By using miR-222 gain- and loss-of-function in NRVMs, miR-222’s effects on cardiac cell size, proliferation, and hypertrophic markers were examined. A and B: Immunohistochemical staining for sarcomeric α-actinin followed by quantification of cardiomyocyte area as described in methods. Cells were transfected with control or miR-222 precursor in A and with control antimiR (ctl-anti) or antimiR-222 (anti-222) in B. At least 200 cells were quantified in each group. These data demonstrate miR-222 is necessary and sufficient to induce cardiomyocyte hypertrophy.
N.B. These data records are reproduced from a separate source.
(** * SpaceNet decoding: a shallow embedding of
      [nilearn/decoding/objective_functions.py] and
      [nilearn/decoding/space_net.py]

    Floating point numbers are read as exact numbers: rationals ([Q]) wherever
    the code only uses field operations and comparisons, reals ([R]) where it
    takes logarithms, powers or square roots.  Exceptions raised by the Python
    code are explicit error results; [NonFinite] marks the places where numpy
    goes on with [inf] or [nan] and a [RuntimeWarning], which have no exact
    value. *)

From Stdlib Require Import List String Ascii Bool Arith ZArith QArith Lia Lra Lqa.
From Stdlib Require Import Reals Qreals Sorted Permutation.
Import ListNotations.

Set Implicit Arguments.

(** Linear arithmetic over the reals and over the rationals. *)
Ltac lraR := Lra.lra.
Ltac nraR := Lra.nra.
Ltac lraQ := Lqa.lra.

(** ** Exceptions and results *)

Inductive exn : Type :=
| ValueError (msg : string)
| TypeError (msg : string)
| IndexError (msg : string)
| NameError (msg : string)
| ZeroDivisionError (msg : string)
| AssertionError (msg : string)
| NonFinite (msg : string).

Inductive result (A : Type) : Type :=
| Ok (a : A)
| Raise (e : exn).

Arguments Ok {A} a.
Arguments Raise {A} e.

Definition bind {A B : Type} (m : result A) (k : A -> result B) : result B :=
  match m with
  | Ok a => k a
  | Raise e => Raise e
  end.

Notation "x <- m ;; k" := (bind m (fun x => k))
  (at level 61, m at next level, right associativity).
Notation "m ;;; k" := (bind m (fun _ => k))
  (at level 61, right associativity).

Definition is_ok {A : Type} (m : result A) : bool :=
  match m with Ok _ => true | Raise _ => false end.

Definition is_value_error {A : Type} (m : result A) : bool :=
  match m with Raise (ValueError _) => true | _ => false end.

(** ** Constructor-time validation: [BaseSpaceNet.__init__], [check_params] *)

Module Params.

Local Open Scope string_scope.
Local Open Scope Q_scope.

(** A Python value as far as [check_params] inspects it. *)
Inductive pyval : Type :=
| PyNone
| PyNum (q : Q)
| PyStr (s : string).

(** [isinstance(value, numbers.Number)] *)
Definition is_number (v : pyval) : bool :=
  match v with PyNum _ => true | _ => false end.

Definition is_none (v : pyval) : bool :=
  match v with PyNone => true | _ => false end.

(** [str.lower] on ASCII text. *)
Definition lower_ascii (c : ascii) : ascii :=
  let n := nat_of_ascii c in
  if (65 <=? n)%nat && (n <=? 90)%nat then ascii_of_nat (n + 32) else c.

Fixpoint lower (s : string) : string :=
  match s with
  | EmptyString => EmptyString
  | String c s' => String (lower_ascii c) (lower s')
  end.

Definition str_in (s : string) (l : list string) : bool :=
  existsb (String.eqb s) l.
C. Quantification of EdU and Ki67 staining, as well as cell number from primary NRVMs transfected with control precursor (ctl-pre) or miR-222 precursor (pre-222). D. Quantification of EdU and Ki67 staining, and cell number from NRVMs transfected with control antimiR (ctl-anti) or antimiR-222 (anti-222). These data demonstrate miR-222 is necessary and sufficient to induce proliferation of NRVMs. E. Flow cytometry analysis of TUNEL staining in cardiomyocytes treated with control precursor (ctl-pre) or miR-222 precursor (pre-222) or control antimiR (ctl-anti) or antimiR-222 (anti-222). Cardiomyocye apoptosis was induced by serum deprivation (SD) or serum deprivation plus doxorubicin (SD+doxorubicin). These data demonstrate miR-222 inhibits cardiomyocyte apoptosis. F. QRT-PCR for markers of cardiomyocyte hypertrophy and/or pathology in NRVMs treated with control (ctl-pre) or miR-222 precursor (pre-222). These data demonstrate that miR-222 induces a physiological pattern of gene expression. Data are shown as mean±SEM fold-change of gene expression normalized to U6 and reflect at least three independent experiments. Scale bar: 100 μm. *p<0.05, **p<0.01 versus respective control using Student’s test.